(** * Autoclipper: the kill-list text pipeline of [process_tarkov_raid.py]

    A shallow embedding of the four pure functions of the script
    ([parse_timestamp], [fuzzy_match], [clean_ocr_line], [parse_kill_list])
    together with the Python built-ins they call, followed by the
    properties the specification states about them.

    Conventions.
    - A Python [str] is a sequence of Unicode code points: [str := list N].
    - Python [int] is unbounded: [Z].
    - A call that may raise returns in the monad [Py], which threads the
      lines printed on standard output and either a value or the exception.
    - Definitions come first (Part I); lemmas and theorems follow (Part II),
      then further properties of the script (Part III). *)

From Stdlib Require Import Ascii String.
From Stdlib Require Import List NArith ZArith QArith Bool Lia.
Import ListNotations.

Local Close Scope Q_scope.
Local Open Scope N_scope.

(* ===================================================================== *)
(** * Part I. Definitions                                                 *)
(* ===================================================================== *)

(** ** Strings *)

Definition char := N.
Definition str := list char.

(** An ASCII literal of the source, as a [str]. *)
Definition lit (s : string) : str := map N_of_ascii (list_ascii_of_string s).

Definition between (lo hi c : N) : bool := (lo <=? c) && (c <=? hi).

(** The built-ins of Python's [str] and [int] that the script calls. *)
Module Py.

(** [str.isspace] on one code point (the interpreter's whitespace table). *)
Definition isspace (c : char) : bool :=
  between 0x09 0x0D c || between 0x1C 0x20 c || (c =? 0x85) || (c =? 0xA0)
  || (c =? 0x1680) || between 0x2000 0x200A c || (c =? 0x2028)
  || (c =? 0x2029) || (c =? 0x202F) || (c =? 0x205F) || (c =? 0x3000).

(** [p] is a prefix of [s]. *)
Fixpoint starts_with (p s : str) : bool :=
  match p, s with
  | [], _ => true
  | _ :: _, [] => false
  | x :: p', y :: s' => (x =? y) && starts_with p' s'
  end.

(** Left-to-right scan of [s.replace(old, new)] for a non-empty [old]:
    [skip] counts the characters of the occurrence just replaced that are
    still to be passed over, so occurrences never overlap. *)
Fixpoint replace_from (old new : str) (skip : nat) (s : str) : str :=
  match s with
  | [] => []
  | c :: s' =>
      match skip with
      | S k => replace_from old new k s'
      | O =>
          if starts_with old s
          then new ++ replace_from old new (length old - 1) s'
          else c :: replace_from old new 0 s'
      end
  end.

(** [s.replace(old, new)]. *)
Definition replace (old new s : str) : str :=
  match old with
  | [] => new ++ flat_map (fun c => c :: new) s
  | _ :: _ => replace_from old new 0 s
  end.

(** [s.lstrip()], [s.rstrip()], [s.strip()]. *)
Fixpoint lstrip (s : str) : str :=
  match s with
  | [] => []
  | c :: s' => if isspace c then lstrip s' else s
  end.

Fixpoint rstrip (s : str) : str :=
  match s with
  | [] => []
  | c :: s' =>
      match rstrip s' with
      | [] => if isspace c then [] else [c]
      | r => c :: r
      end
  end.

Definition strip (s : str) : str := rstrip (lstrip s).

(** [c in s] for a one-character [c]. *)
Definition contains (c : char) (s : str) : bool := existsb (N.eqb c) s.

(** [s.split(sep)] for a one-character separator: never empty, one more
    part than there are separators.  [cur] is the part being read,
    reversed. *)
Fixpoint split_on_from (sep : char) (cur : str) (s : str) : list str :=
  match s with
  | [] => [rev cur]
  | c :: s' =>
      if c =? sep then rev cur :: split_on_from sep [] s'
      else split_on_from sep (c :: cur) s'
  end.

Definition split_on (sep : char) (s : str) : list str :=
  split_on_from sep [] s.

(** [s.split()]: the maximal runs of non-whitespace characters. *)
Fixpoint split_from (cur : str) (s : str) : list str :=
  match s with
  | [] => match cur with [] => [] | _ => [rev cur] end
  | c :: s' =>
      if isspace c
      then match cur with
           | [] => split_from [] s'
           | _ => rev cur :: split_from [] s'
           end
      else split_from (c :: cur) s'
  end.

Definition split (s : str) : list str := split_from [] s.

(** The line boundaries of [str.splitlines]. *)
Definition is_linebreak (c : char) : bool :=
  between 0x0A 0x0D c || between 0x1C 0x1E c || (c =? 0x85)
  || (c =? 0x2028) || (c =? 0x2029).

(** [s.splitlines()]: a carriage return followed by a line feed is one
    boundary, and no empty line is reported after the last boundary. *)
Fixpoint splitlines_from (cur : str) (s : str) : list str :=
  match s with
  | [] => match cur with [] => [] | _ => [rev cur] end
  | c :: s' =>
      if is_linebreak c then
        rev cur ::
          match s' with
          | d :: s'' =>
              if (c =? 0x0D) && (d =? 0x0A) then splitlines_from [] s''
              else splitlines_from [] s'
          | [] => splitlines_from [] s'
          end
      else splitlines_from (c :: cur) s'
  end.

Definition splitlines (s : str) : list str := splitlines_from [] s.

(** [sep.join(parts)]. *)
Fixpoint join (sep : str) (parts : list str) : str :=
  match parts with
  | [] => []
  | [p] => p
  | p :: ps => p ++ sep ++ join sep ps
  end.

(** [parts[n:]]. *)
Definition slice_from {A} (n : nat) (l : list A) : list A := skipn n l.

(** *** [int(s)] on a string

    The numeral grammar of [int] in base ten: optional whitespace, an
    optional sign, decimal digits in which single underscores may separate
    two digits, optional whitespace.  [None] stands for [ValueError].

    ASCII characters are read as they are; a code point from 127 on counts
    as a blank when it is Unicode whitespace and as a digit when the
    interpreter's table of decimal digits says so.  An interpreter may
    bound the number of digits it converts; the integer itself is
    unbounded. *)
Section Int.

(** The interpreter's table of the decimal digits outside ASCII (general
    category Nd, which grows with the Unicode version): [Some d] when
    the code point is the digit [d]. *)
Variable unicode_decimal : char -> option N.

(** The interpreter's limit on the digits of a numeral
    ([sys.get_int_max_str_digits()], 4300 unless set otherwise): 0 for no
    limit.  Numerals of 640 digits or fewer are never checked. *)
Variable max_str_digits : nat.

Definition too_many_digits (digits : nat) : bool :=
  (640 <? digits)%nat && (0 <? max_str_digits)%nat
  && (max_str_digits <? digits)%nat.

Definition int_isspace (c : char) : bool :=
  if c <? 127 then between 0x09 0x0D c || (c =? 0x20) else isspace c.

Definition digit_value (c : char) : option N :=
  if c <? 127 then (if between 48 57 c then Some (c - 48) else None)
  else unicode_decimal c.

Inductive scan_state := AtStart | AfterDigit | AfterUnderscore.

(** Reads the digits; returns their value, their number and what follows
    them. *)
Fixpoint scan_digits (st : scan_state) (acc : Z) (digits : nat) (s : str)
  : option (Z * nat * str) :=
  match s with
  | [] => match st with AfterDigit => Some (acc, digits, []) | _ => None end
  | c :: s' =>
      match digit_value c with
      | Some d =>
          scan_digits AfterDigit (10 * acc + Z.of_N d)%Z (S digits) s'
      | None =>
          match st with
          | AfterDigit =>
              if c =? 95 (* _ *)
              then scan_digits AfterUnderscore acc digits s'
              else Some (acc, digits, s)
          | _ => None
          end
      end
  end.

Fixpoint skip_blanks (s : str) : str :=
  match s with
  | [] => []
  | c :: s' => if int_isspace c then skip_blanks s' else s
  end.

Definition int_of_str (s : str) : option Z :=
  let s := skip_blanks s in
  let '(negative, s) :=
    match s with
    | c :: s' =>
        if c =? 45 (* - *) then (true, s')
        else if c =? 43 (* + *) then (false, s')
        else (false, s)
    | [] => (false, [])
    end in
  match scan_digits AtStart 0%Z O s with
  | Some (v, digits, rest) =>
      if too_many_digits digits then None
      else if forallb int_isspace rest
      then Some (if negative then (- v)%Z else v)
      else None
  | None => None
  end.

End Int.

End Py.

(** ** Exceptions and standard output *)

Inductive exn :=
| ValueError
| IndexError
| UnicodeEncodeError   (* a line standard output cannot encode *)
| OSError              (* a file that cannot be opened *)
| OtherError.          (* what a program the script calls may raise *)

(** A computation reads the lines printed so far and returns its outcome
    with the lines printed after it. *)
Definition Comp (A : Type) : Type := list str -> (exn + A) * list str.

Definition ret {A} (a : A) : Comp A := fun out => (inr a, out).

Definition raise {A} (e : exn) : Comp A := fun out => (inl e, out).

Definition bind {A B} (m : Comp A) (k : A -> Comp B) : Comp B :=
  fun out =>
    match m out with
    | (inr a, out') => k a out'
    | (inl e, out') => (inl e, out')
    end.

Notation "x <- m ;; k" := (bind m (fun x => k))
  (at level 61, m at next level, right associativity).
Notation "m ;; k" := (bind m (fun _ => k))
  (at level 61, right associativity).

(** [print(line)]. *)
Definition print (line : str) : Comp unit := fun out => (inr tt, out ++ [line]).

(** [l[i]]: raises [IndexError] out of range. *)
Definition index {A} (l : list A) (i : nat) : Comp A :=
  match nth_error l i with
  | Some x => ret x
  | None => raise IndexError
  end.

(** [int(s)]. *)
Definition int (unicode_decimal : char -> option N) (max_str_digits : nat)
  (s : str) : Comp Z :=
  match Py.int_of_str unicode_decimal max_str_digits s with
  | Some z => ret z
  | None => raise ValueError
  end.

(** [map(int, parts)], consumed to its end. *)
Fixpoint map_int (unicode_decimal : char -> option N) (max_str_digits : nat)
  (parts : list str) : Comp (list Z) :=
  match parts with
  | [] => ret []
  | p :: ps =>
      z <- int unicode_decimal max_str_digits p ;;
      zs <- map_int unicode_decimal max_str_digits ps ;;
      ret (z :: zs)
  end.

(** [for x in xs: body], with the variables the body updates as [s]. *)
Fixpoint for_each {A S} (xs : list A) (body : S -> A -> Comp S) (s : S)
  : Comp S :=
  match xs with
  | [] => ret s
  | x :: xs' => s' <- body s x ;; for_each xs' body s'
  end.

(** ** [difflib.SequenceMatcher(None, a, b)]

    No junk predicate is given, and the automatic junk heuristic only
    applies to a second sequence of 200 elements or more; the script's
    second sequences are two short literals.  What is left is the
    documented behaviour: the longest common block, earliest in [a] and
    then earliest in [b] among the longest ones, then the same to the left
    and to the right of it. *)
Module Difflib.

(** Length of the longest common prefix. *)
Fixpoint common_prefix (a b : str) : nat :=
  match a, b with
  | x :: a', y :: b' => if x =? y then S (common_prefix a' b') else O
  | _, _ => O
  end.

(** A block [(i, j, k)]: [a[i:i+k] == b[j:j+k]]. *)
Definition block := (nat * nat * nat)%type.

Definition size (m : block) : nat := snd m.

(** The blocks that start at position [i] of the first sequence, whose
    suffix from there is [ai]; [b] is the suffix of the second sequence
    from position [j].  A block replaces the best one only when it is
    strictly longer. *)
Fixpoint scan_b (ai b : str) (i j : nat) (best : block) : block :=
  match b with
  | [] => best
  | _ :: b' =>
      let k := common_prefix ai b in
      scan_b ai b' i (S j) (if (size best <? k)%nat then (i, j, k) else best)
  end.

▶ [Your goal]
Return word for word the lines above from the line with "Fixpoint splitlines_from (cur" to the line with "Definition splitlines (s", including both and leaving out all others.

▶ [Result for this exercise]
Fixpoint splitlines_from (cur : str) (s : str) : list str :=
  match s with
  | [] => match cur with [] => [] | _ => [rev cur] end
  | c :: s' =>
      if is_linebreak c then
        rev cur ::
          match s' with
          | d :: s'' =>
              if (c =? 0x0D) && (d =? 0x0A) then splitlines_from [] s''
              else splitlines_from [] s'
          | [] => splitlines_from [] s'
          end
      else splitlines_from (c :: cur) s'
  end.

Definition splitlines (s : str) : list str := splitlines_from [] s.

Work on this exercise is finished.